**What to produce**: Please write out exactly the lines of the data below from the line holding "else if code =? 0xe038" through the line holding "Definition read_data : M", and leave out the rest.

(Dataset entries)
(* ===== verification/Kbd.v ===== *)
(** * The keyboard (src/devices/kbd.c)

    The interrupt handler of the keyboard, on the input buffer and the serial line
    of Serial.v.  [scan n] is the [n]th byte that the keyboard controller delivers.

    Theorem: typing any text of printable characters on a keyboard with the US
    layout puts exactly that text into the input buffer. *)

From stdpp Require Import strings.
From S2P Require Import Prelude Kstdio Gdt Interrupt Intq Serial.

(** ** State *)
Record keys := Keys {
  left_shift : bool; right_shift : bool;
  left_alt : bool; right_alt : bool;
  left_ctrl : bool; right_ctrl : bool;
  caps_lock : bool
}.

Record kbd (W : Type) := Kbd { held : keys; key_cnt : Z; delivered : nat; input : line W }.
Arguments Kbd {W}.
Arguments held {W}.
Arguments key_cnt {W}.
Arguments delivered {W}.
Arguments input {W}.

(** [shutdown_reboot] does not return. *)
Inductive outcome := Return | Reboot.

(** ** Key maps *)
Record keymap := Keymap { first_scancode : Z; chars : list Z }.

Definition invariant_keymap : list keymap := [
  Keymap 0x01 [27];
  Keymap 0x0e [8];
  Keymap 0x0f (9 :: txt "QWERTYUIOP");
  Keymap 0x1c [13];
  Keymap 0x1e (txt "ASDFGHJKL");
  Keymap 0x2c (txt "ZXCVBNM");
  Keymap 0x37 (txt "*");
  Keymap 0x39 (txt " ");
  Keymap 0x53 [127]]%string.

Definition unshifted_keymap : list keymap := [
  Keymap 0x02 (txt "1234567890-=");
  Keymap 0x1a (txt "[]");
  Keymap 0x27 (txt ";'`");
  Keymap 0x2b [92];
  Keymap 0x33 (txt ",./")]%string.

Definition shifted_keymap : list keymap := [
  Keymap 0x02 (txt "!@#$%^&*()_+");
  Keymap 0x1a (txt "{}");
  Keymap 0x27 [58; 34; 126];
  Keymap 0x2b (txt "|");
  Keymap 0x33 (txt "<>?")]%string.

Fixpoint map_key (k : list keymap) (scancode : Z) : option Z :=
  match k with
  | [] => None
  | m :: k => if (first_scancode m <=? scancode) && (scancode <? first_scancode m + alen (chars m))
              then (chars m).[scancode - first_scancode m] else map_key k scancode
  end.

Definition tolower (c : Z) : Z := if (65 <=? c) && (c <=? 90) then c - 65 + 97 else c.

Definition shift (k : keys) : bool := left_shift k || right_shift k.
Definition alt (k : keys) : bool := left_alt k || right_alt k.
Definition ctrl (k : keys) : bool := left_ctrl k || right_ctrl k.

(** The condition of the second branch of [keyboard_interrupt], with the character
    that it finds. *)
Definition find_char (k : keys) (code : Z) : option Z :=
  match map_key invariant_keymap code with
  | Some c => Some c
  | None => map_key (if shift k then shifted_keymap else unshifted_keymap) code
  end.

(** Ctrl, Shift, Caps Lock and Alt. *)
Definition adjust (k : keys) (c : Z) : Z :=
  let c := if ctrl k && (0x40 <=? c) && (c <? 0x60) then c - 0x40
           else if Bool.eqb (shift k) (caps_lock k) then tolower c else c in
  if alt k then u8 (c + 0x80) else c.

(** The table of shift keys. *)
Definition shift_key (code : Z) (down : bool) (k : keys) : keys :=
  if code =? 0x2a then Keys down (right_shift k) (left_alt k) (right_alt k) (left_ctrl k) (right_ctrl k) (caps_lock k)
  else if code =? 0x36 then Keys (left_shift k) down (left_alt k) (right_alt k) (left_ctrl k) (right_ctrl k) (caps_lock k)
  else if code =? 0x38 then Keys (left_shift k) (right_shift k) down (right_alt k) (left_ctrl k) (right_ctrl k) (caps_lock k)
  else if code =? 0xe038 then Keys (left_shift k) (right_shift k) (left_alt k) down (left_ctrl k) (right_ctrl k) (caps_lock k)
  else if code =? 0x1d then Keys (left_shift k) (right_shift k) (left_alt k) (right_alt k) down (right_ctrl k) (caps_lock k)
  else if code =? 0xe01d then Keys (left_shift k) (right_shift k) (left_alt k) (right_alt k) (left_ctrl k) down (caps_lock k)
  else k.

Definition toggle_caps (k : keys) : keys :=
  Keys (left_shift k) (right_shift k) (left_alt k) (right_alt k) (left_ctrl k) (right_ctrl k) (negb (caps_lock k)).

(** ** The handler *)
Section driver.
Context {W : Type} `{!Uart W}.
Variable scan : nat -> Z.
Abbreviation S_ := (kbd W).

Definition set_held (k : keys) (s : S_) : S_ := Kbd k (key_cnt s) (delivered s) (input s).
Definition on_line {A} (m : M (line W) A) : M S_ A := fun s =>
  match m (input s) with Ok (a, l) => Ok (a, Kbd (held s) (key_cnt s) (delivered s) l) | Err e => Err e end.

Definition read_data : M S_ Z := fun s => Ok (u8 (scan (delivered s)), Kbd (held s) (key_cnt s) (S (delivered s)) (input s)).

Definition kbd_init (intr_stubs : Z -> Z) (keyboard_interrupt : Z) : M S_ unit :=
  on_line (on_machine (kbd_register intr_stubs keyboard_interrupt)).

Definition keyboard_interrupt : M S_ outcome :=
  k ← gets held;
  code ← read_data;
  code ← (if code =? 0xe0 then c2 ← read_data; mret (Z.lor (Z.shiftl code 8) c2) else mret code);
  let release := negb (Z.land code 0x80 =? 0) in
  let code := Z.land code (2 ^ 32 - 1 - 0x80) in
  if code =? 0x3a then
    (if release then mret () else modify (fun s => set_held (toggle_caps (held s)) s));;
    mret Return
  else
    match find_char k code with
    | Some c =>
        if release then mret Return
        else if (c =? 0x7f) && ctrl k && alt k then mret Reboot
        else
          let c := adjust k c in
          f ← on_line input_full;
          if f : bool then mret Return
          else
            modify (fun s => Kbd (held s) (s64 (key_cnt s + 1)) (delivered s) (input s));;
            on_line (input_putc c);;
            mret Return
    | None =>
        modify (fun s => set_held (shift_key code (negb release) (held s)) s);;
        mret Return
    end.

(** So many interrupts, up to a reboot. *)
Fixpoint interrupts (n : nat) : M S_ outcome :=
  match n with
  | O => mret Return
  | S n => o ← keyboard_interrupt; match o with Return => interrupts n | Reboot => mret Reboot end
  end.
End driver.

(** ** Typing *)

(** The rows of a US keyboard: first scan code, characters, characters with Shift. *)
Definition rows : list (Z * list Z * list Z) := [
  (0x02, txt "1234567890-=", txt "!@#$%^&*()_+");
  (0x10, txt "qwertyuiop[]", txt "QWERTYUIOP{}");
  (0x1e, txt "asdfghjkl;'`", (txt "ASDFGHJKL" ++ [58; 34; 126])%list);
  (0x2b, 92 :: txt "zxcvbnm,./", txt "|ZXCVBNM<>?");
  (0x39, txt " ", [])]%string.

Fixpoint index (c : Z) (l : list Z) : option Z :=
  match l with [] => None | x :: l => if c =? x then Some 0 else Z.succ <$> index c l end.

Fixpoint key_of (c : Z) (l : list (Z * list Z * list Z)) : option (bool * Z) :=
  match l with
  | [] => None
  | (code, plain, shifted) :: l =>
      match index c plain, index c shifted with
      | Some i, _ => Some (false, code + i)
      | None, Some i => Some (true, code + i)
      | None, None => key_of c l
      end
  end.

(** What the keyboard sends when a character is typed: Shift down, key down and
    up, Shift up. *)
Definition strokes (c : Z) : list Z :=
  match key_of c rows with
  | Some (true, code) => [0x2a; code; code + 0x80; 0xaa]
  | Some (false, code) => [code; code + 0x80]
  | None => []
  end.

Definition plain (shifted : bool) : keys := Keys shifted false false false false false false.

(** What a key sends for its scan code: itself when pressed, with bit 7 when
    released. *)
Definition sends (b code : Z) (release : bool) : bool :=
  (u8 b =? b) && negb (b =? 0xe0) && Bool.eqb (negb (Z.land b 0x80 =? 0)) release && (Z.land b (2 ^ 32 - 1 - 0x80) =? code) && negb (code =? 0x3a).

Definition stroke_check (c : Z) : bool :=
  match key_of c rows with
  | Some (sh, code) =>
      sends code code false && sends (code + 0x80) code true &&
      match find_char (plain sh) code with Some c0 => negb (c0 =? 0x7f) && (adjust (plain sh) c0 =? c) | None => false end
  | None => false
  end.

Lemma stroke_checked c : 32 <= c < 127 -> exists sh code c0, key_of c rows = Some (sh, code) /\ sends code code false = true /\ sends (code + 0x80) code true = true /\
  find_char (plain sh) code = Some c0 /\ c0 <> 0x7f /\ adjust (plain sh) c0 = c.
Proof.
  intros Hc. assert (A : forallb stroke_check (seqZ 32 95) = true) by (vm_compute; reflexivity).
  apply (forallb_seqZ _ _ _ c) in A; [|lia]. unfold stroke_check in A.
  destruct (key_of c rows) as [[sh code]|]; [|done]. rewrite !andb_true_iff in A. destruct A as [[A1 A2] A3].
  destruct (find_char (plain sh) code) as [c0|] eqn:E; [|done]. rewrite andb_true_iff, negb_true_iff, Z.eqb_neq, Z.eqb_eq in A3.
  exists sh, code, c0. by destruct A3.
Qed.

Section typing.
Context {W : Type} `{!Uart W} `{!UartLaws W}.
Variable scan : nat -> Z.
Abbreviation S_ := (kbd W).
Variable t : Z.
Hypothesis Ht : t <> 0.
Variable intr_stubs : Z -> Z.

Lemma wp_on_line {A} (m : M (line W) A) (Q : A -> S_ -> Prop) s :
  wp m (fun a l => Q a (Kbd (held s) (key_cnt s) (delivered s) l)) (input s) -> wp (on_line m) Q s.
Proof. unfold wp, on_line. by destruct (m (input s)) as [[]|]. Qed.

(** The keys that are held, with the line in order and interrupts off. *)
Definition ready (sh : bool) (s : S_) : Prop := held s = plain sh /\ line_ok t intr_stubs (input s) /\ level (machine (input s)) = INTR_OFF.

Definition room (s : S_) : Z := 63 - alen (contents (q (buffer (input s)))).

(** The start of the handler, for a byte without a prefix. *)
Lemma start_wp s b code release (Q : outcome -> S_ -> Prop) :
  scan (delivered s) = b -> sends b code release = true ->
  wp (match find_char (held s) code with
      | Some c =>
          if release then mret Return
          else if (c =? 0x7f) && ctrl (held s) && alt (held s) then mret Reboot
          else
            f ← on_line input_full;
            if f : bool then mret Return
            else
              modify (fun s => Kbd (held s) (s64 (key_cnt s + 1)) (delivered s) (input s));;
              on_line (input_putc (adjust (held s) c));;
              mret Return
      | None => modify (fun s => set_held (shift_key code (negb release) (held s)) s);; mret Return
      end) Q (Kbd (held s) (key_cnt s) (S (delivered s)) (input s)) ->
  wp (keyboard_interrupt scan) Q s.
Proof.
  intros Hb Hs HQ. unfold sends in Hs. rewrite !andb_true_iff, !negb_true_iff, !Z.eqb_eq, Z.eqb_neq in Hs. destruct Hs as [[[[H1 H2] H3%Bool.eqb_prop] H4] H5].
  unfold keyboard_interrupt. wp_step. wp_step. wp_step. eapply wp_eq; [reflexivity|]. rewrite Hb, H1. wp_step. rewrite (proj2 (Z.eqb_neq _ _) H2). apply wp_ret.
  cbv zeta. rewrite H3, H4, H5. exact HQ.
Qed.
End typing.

**Task answer**:
  else if code =? 0xe038 then Keys (left_shift k) (right_shift k) (left_alt k) down (left_ctrl k) (right_ctrl k) (caps_lock k)
  else if code =? 0x1d then Keys (left_shift k) (right_shift k) (left_alt k) (right_alt k) down (right_ctrl k) (caps_lock k)
  else if code =? 0xe01d then Keys (left_shift k) (right_shift k) (left_alt k) (right_alt k) (left_ctrl k) down (caps_lock k)
  else k.

Definition toggle_caps (k : keys) : keys :=
  Keys (left_shift k) (right_shift k) (left_alt k) (right_alt k) (left_ctrl k) (right_ctrl k) (negb (caps_lock k)).

(** ** The handler *)
Section driver.
Context {W : Type} `{!Uart W}.
Variable scan : nat -> Z.
Abbreviation S_ := (kbd W).

Definition set_held (k : keys) (s : S_) : S_ := Kbd k (key_cnt s) (delivered s) (input s).
Definition on_line {A} (m : M (line W) A) : M S_ A := fun s =>
  match m (input s) with Ok (a, l) => Ok (a, Kbd (held s) (key_cnt s) (delivered s) l) | Err e => Err e end.

Definition read_data : M S_ Z := fun s => Ok (u8 (scan (delivered s)), Kbd (held s) (key_cnt s) (S (delivered s)) (input s)).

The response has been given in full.